Following the classification of Deblock (1971) and Yamaguti (1971), the species described herein fits into the genus Microphallus. The genus was created by Ward (1901) and its metacercariae was found in the crustaceans. M. sabanensis sp.n. is closelysimilar to M. similis and M. limuli, but differs significantly from both species (Table 1). The cysts of M. similis are found in the connective tissue of the digestive glands in Carcinus maenus, while the new species are never found in these tissues but only in abdominal muscles and muscles of the base of the legs of the U. rapax. The cyst walls are equal in M. similis but external cyst wall is striated and 4 times thicker in M. sabanensis. The stylet of the cercariae is visible for long time in encysted metacercariae of M. similis while it is absent in M. sabanensis. The male apilla of M. similis measures 38- 58 in diameter and 12- 14 long which almost fills the genital atrium while M. sabanensis is smaller, measuring 16- 24 in diameter and 18-24 long. In addition, M. similis differs from M. sabanensis in size and shape of body and eggs.

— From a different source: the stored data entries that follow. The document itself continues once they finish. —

(** One draw per sample: component [i] is [mean i + cov i i * jitter]; the
    generator state advances by the number of samples. *)
Definition shift_sampler (mean cov : ndarray Qc) (size : nat) (g : nat)
  : Result (ndarray Qc) * nat :=
  match mean, cov with
  | Arr1 m, Arr2 c rows =>
      if decide (c = length m ∧ length rows = length m) then
        (Ok (Arr2 (length m)
               ((λ k, imap (λ i mi, Qcplus mi
                                      (Qcmult (at2 rows i i) (jitter (g + k))))
                           m) <$> seq 0 size)),
         g + size)
      else (Raise (Foreign "multivariate_normal: shapes"), g)
  | _, _ => (Raise (Foreign "multivariate_normal: dimensions"), g)
  end.

#[export] Instance Exact_Libraries : Libraries Qc nat := {
  odeint := euler_odeint;
  pinv := diagonal_pinv;
  multivariate_normal := shift_sampler;
}.

(** Linear interpolation through the samples [(t, v)], the first segment
    extended to the left and the last value held to the right. *)
Fixpoint interpolate (samples : list (Qc * Qc)) (t : Qc) : Qc :=
  match samples with
  | [] => Q2Qc 0
  | (t0, v0) :: rest =>
      match rest with
      | [] => v0
      | (t1, v1) :: _ =>
          match Qccompare t t1 with
          | Gt => interpolate rest t
          | _ => Qcplus v0 (Qcdiv (Qcmult (Qcminus t t0) (Qcminus v1 v0))
                                  (Qcminus t1 t0))
          end
      end
  end.

(** A tabulated series: the time and the values at that time. *)
Definition Samples : Type := list (Qc * list Qc).

Definition component (j : nat) (s : Samples) : list (Qc * Qc) :=
  (λ p, (p.1, at1 p.2 j)) <$> s.

Definition width (s : Samples) : nat :=
  match s with
  | [] => 0
  | p :: _ => length p.2
  end.

Definition linear_scalar (kind : string) (s : Samples) : Result (Qc → Qc) :=
  match s with
  | [] => Raise (Foreign "interpolation: no sample")
  | _ => Ok (interpolate (component 0 s))
  end.

Definition linear_vector (kind : string) (s : Samples)
  : Result (Inlet Qc) :=
  match s with
  | [] => Raise (Foreign "interpolation: no sample")
  | _ => Ok {| inlet_at t := (λ j, interpolate (component j s) t) <$>
                               seq 0 (width s);
               inlet_shape := None |}
  end.

(** A configuration bundle supplies what is not given explicitly. *)
Record Bundle := {
  bundle_Winhat : ndarray Qc;
  bundle_uin : Samples;
  bundle_uout : Samples;
}.

Definition resolve {A} (explicit : option A) (config : option Bundle)
    (field : Bundle → A) : Result A :=
  match explicit, config with
  | Some x, _ => Ok x
  | None, Some b => Ok (field b)
  | None, None => Raise (Foreign "reactor configuration")
  end.

Definition exact_reactor_config (V : Samples) (Winhat : option (ndarray Qc))
    (uin uout : option Samples) (config : option Bundle)
  : Result (Samples * ndarray Qc * Samples * Samples) :=
  W ← resolve Winhat config bundle_Winhat;
  u ← resolve uin config bundle_uin;
  o ← resolve uout config bundle_uout;
  Ok (V, W, u, o).

(** The species index the columns of N, as [N.T @ rate] in [mole_balance]
    needs. *)
Definition columns (N : ndarray Qc) : nat :=
  match N with
  | Arr2 c _ => c
  | Arr1 v => length v
  | Arr0 _ => 0
  end.

(** A stand-in for the extent decomposition, of the right shapes: the
    statements proved here do not depend on what the four matrices hold. *)
Definition stand_in_matrices (N Win n0 : ndarray Qc)
  : Result (ndarray Qc * ndarray Qc * ndarray Qc * ndarray Qc) :=
  match n0 with
  | Arr1 v =>
      Ok (Arr2 (length v) [Qcinv <$> v], N, transpose Win,
          Arr2 (length v) [])
  | _ => Raise (Foreign "compute_matrices")
  end.

#[export] Instance Exact_Collaborators : Collaborators Qc := {
  Series := Samples;
  Config := Bundle;
  species_count := columns;
  add_reactor_config := exact_reactor_config;
  interp_scalar := linear_scalar;
  interp_vector := linear_vector;
  compute_matrices := stand_in_matrices;
}.

End Exact.

(* ===================================================================== *)
(** ** A reactor to run *)
(* ===================================================================== *)

(** One species decaying by one first-order reaction, no flow:
    [N = [[-1]]], [Mw = [[1]]], [V = 1], [Winhat = [0]] (one stream, given as
    a vector), [uin = uout = 0], [n0 = [1]], rate constant 1/2, over the time
    grid [0, 1, 2]. *)
Module Decay.
Import Exact.

Definition q (z : Z) : Qc := Q2Qc (inject_Z z).
Definition half : Qc := Q2Qc (Qmake 1 2).

Definition N : ndarray Qc := Arr2 1 [[q (-1)]].
Definition Mw : ndarray Qc := Arr2 1 [[q 1]].
Definition V : Series := [(q 0, [q 1]); (q 2, [q 1])].
Definition Winhat : ndarray Qc := Arr1 [q 0].
Definition uin : Series := [(q 0, [q 0]); (q 2, [q 0])].
Definition uout : Series := [(q 0, [q 0]); (q 2, [q 0])].
Definition n0 : ndarray Qc := Arr1 [q 1].
Definition time : list Qc := [q 0; q 1; q 2].

(** An inlet series with two streams, where Winhat has one. *)
Definition uin_two_streams : Series :=
  [(q 0, [q 0; q 0]); (q 2, [q 0; q 0])].

(** Initial moles for two species, where N has one. *)
Definition n0_two_species : ndarray Qc := Arr1 [q 1; q 1].

(** The first-order rate law [K * c[0]], on a concentration vector and on a
    concentration trajectory (species by time steps). *)
Definition first_order (c K : ndarray Qc) : Result (ndarray Qc) :=
  match K, c with
  | Arr0 k, Arr1 v => Ok (Arr0 (Qcmult k (at1 v 0)))
  | Arr0 k, Arr2 _ rows => Ok (Arr1 (Qcmult k <$> default [] (rows !! 0)))
  | _, _ => Raise (Foreign "first_order")
  end.

(** The engine: constructed, then its rate law bound. *)
Definition engine : Result (Simulate Qc) :=
  match construct (G := nat) N Mw V (Some Winhat) (Some uin) (Some uout)
          (Some n0) None with
  | Ok self =>
      match add_ratelaws [Callable first_order] [Arr0 half] self with
      | (Ok _, self') => Ok self'
      | (Raise e, _) => Raise e
      end
  | Raise e => Raise e
  end.

(** The engine, ready to run, and the state of the world before a run. *)
Definition reactor : Simulate Qc :=
  match engine with
  | Ok self => self
  | Raise _ => unset
  end.

Definition world : World Qc nat :=
  {| obj := reactor; rng := 0; draws := [] |}.

(** The rows of the integrated trajectory after the initial state. *)
Definition later_rows : list (list Qc) :=
  match odeint (mole_balance (set_time time reactor)) n0 time with
  | Ok (Arr2 _ (_ :: rows)) => rows
  | _ => []
  end.

End Decay.

(* ===================================================================== *)
(** * Part II: proofs *)
(* ===================================================================== *)

(* ===================================================================== *)
(** ** Facts about the monads *)
(* ===================================================================== *)

Section monad_facts.

(** Stepping through a computation, one statement at a time. *)
Lemma bind_ok {St A B} (m : M St A) (f : A → M St B) st a st1 r :
  m st = (Ok a, st1) → f a st1 = r → (m ≫= f) st = r.
Proof. intros Hm Hf. unfold mbind, M_bind. by rewrite Hm. Qed.

Lemma bind_raise {St A B} (m : M St A) (f : A → M St B) st e st1 :
  m st = (Raise e, st1) → (m ≫= f) st = (Raise e, st1).
Proof. intros Hm. unfold mbind, M_bind. by rewrite Hm. Qed.

Lemma bind_inv {St A B} (m : M St A) (f : A → M St B) st b st2 :
  (m ≫= f) st = (Ok b, st2) →
  ∃ a st1, m st = (Ok a, st1) ∧ f a st1 = (Ok b, st2).
Proof.
  unfold mbind, M_bind. destruct (m st) as [[a|e] st1]; [eauto|done].
Qed.

Lemma lift_eq {St A} (r v : Result A) (st : St) :
  r = v → lift r st = (v, st).
Proof. by intros ->. Qed.

Lemma if_true {St A} (P : Prop) `{!Decision P} (a b : M St A) st r :
  P → a st = r → (if decide P then a else b) st = r.
Proof. intros HP <-. by rewrite decide_True. Qed.

Lemma if_false {St A} (P : Prop) `{!Decision P} (a b : M St A) st r :
  ¬ P → b st = r → (if decide P then a else b) st = r.
Proof. intros HP <-. by rewrite decide_False. Qed.

Lemma mapR_length {A B} (f : A → Result B) l ys :
  mapR f l = Ok ys → length ys = length l.
Proof.
  revert ys. induction l as [|x l IH]; intros ys; simpl.
  - by intros [= <-].
  - destruct (f x) as [y|]; simpl; [|done].
    destruct (mapR f l) as [ys'|]; simpl; [|done].
    intros [= <-]. simpl. f_equal. by apply IH.
Qed.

M. sabanensis sp.n. differs from M. limuli in the structure and size of the male papilla which is almost half the size of the later, measures 6-7.5 in diameter and 12-14 long. In front of the digestive caeca the body is filled with minute, unicellular glands in M. limuli which is absent in M. sabanensis. Oral sucker and acetabulum of both metacercaria and the adults of M. sabanensis possess sensorial papilla, which are absent in M. limuli. Muscular pharynx of M. sabanensis bears 4 frontal lobules which are absent in M. limuli. The vitellaria in M. limuli are large, compact mass of lobed glands, located below and behind the testes on each side, while it is composed of 2 internal groups of follicles numbering 8 on the right side and 7 on the left, reaching up to the posterior part of the body in M. sabanensis sp.n. In addition, Limulus polyphemus, the second intermediate host of M. limuli is far different phylogenetically from U. rapax.


Durante 1997-1999, se recolectaron en La Sabana, La Ceiba y El Paujil del Distrito Cajigal, Estado Sucre, Venezuela, un total de 94 cangrejos Uca rapax, 36 de ellos estaban parasitados con tres especies de metacercarias de digéneos. Dos de ellos localizados en la musculatura del abdomen y una en el tejido que recubre internamente el caparazón y las gónadas. Estas metacercarias fueron dadas como alimento a ratones Mus musculus, ratas Rattus norvegicus, y patos Cairina moschata y tres genéros de microfálidos, Levinseniella, Microphallus y Maritrema fueron recuperados del intestino delgado de estos animales después de 2-5 días de la infección. Especimenes del genero Microphallus de este estudio se describen como Microphallus sabanensis sp.n. Se estudió experimentalmente los aspectos de ciclo vida de la especie, utilizando ratas, ratones y patos. Se describen todas las estapas larvales y los adultos. Además, M. sabanensis se encuentra naturalmente en las aves: Anas discors, Pluvialis squatarola, Butorides striatus, Egretta caerulea y Nycticorax violaceus.